Minoxidil was first introduced as an oral medication for the treatment of severe and recalcitrant hypertension in the 1970s.
Coincidentally, physicians observed hair regrowth in balding patients and generalized hypertrichosis in over 80% of ( call it the Werewolf Syndrome if you may) , which led to the development of a topical minoxidil formulation for treating androgenetic alopecia (AGA) first in male and then in female individuals.
This led to researchers trying to determine its ability to just stimulate the hairs you wanted to stimulate and not generalized stimulation of hair all over the body.
So this is how topical formulations were discovered in Denver, Colorado (USA).
The 2% minoxidil solution was first launched in the market in 1986, followed by the 5% solution in 1993.
It is FDA approved and an OTC medicine for the last 20 years.
Minoxidil is a vasodilator and not a DHT blocker. It is hence referred to as a Stimulator.
The positive effect of minoxidil on hair growth is mainly due to its metabolite, minoxidil sulfate, and the enzyme responsible for this conversion is sulfotransferase, which is located in hair follicles and varies in production among individuals.
Even after 35 years, the mechanism underlying the hair growth-promoting effects of minoxidil remains unclear but the following theories have been postulated-
1. Minoxidil is an ATP sensitive Potassium channel opener due to hyperpolarisation of the cell membrane leading to increased blood flow in the skin.
2. It enhances expression of VEGF (vascular Endothelial Growth Factor) which in turn increases the fenestrations in the perifollicular capillary network increasing follicular vascularity.
These in turn prolongs the anagen phase of the cycle on one hand, and decreases the telogen or shedding phase on the other.
With more good quality hair on the head at one time, the head looks fuller.
It does not cause regrowth. Only increases hair shaft diameter.
However, when patents start, they notice an increased shedding in the first 3 months. This is since they are growing new hair which push out the old hair which are weakly sitting on the skin.
However many patients are so dejected, they stop it at 3 months not knowing they have already invested in this period and now on things would only improve.
30% patients on topical will notice increase in density and this is due to increase in hair shaft diameter.

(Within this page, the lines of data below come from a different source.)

(** C7, as the code has it.  The constructor stores the name in upper case
    with the whitespace at both ends removed and every run of whitespace
    that is left replaced by one underscore; on a name that neither starts
    nor ends with whitespace this is the name as the specification words it.
    The unit, the cumulative flag and the aggregation are stored as given. *)
Theorem name_is_stripped_and_underscored :
  forall (name unit : string) (is_cumulative : bool) (aggregation : option Aggregation),
    let m := Metrics.init name unit is_cumulative aggregation in
    Metrics.name m = Metrics.upper name
    /\ Metrics.name m
       = PyStr.replace_internal_runs false "" (PyStr.strip (PyStr.upper name))
    /\ Metrics.name m = specified_name (PyStr.strip name)
    /\ (PyStr.strip name = name -> Metrics.name m = specified_name name)
    /\ Metrics.name (Metrics.init "wind speed at 2m" unit is_cumulative aggregation)
       = "WIND_SPEED_AT_2M"
    /\ Metrics.unit m = unit
    /\ Metrics.is_cumulative m = is_cumulative
    /\ Metrics.aggregation m = aggregation.
Proof.
  intros name unit is_cumulative aggregation m.
  assert (H : Metrics.name m
              = PyStr.replace_internal_runs false "" (PyStr.strip (PyStr.upper name)))
    by apply PyStrFacts.join_split_strip.
  assert (H' : Metrics.name m = specified_name (PyStr.strip name)).
  { rewrite H. unfold specified_name. now rewrite StripFacts.upper_strip. }
  refine (conj eq_refl (conj H (conj H' (conj _ (conj eq_refl
            (conj eq_refl (conj eq_refl eq_refl))))))).
  intros E. now rewrite E in H'.
Qed.

(** C7, as it is worded, fails on a name with a leading blank: the
    constructor drops the blank, the worded normalisation keeps it. *)
Lemma name_keeps_no_leading_blank :
  Metrics.name (Metrics.init " a" "C" false None) = "A"
  /\ specified_name " a" = " A"
  /\ Metrics.name (Metrics.init " a" "C" false None) <> specified_name " a".
Proof. repeat split. discriminate. Qed.

(** C8, as the code has it.  The dictionary of a record holds the key
    "aggregation" exactly when the aggregation is set.  For a record built by
    the constructor without aggregation, the dictionary is name, unit and
    cumulative flag; unpacking it into the constructor together with an
    aggregation gives a record with the same name, unit and cumulative flag,
    that aggregation, and another full name. *)
Theorem dict_omits_unset_aggregation :
  forall (name unit : string) (is_cumulative : bool) (a : Aggregation),
    let m := Metrics.init name unit is_cumulative None in
    (forall m0, PyDict.mem (Metrics.dict m0) "aggregation" = false
                <-> Metrics.aggregation m0 = None)
    /\ Metrics.dict m = [ ("name", VStr (Metrics.name m));
                          ("unit", VStr unit);
                          ("is_cumulative", VBool is_cumulative) ]
    /\ exists m',
         Metrics.derive m a = Ok m'
         /\ Metrics.name m' = Metrics.name m
         /\ Metrics.unit m' = Metrics.unit m
         /\ Metrics.is_cumulative m' = Metrics.is_cumulative m
         /\ Metrics.aggregation m' = Some a
         /\ Metrics.full_name m' <> Metrics.full_name m.
Proof.
  intros name unit is_cumulative a m.
  split; [|split; [reflexivity|]].
  - intros [n u c [b|]]; simpl; split; intros H; try reflexivity; discriminate.
  - exists (Metrics.mk (Metrics.name m) unit is_cumulative (Some a)).
    split; [|repeat split].
    + unfold Metrics.derive, Metrics.new. simpl.
      unfold Metrics.init. now rewrite MetricsFacts.validator_idem.
    + apply MetricsFacts.full_name_aggregation. discriminate.
Qed.

(** C8, as it is worded, fails on a record whose aggregation is set: its
    dictionary already holds the key "aggregation", and giving the keyword a
    second time is refused before the constructor runs, so no record is
    produced. *)
Lemma derive_refuses_second_aggregation :
  Metrics.derive (Metrics.init "temperature" "C" false (Some MIN)) MAX
  = Raise (TypeError "got multiple values for keyword argument 'aggregation'")
  /\ ~ exists m', Metrics.derive (Metrics.init "temperature" "C" false (Some MIN)) MAX
                  = Ok m'.
Proof. split; [reflexivity | intros [m' H]; discriminate]. Qed.

(** *** The module-level statements run as written *)

Example TEMPERATURE_MIN_value :
  TEMPERATURE_MIN = Ok (Metrics.mk "TEMPERATURE" "C" false (Some MIN)).
Proof. reflexivity. Qed.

There is no regrowth.
40% will state they have no benefit but the hair have not got any worse. But they are content and will continue to use Minoxidil.
The last 30 % of the remaining are cynical. So we need to convince them it is working. I tell them to stop taking Minoxidil. And sure enough the volume decreases and some of them get convinced. This withdrawal of therapy is important for future patient compliance.
Patients expect miracles with minoxidil. Patients need to be made to realize that their hair loss is stable with Minoxidil and if you stop it, it will get worse.
How frequently do I apply Minoxidil?
Effect of Minoxidil lasts for 22 1/2 hours and hence use of even once a day Minoxidil for hair loss is sufficient but twice a day will not do any harm either.
The container says I have to apply 1 ml of Minoxidil?
This I ml a day is not written on stone, dose will depend upon area to be covered. The I ml written on the carton is the standard does- 1ml twice a day (100 mg Minoxidil a day).
As long as 100 mg is applied in a day it is safe.
Is 10% or 15% better than 5% Minoxidil?
For this you need to know this does not work on the dose-response curve.
If you increase the dose beyond 5% the benefits do not increase proportionally.
However, the side effects do.
So stronger solutions do not work better.
The 2% Minoxidil says Rogaine is pink in color and says it is for Women. Can I use it?
Marketing the pink can works better for women. That is a marketing trick and nothing with a scientific basis. The dosage 2% can be used for men.
Can women use 5% Minoxidil which says for Men?
Yes, the reverse is also true. Women are usually not advised 5% since it causes increased facial and bodily hair growth. But there are women who are ready to try it.
I get a lot of dryness, flaking and itching with Minoxidil. What do I do?
This is due to the propylene glycol in the regular lotion. You can switch to the foam version.
How do I apply it?
Rub it into the scalp. Applying it to the hair will not work since hairs are not living tissue. They are like dead rope. Here we are aiming at stimulating the roots so the skin should be targeted.
How long after the application can I shower?
It takes 90 mins for it to be absorbed s you need to wait that long. Best to apply before you go to sleep.
I am 16. Can I use Rogaine?
Do not use this product if you are 18 years old or younger.
Can I use Rogaine to increase my facial hairs?
Yes you can though this is not an FDA approved indication.
What if I stop and start again?
Depending on how long you stop for before starting again, and the condition you are experiencing, your hair will most likely start to shed again.
Can you apply styling products to the scalp after using minoxidil?
Yes you can after 90 mins of its application.
I am now pregnant. Can I continue 2% Minoxidil?
Once the pregnancy is confirmed you need to stop using it. You can restart once the baby is born. Due to increase in hormones during pregnancy, the hair growh cycle gets prolonged and hair become thicker. When this reverse after child birth, the hair will shed off and that is the time you should restart Minoxidil use.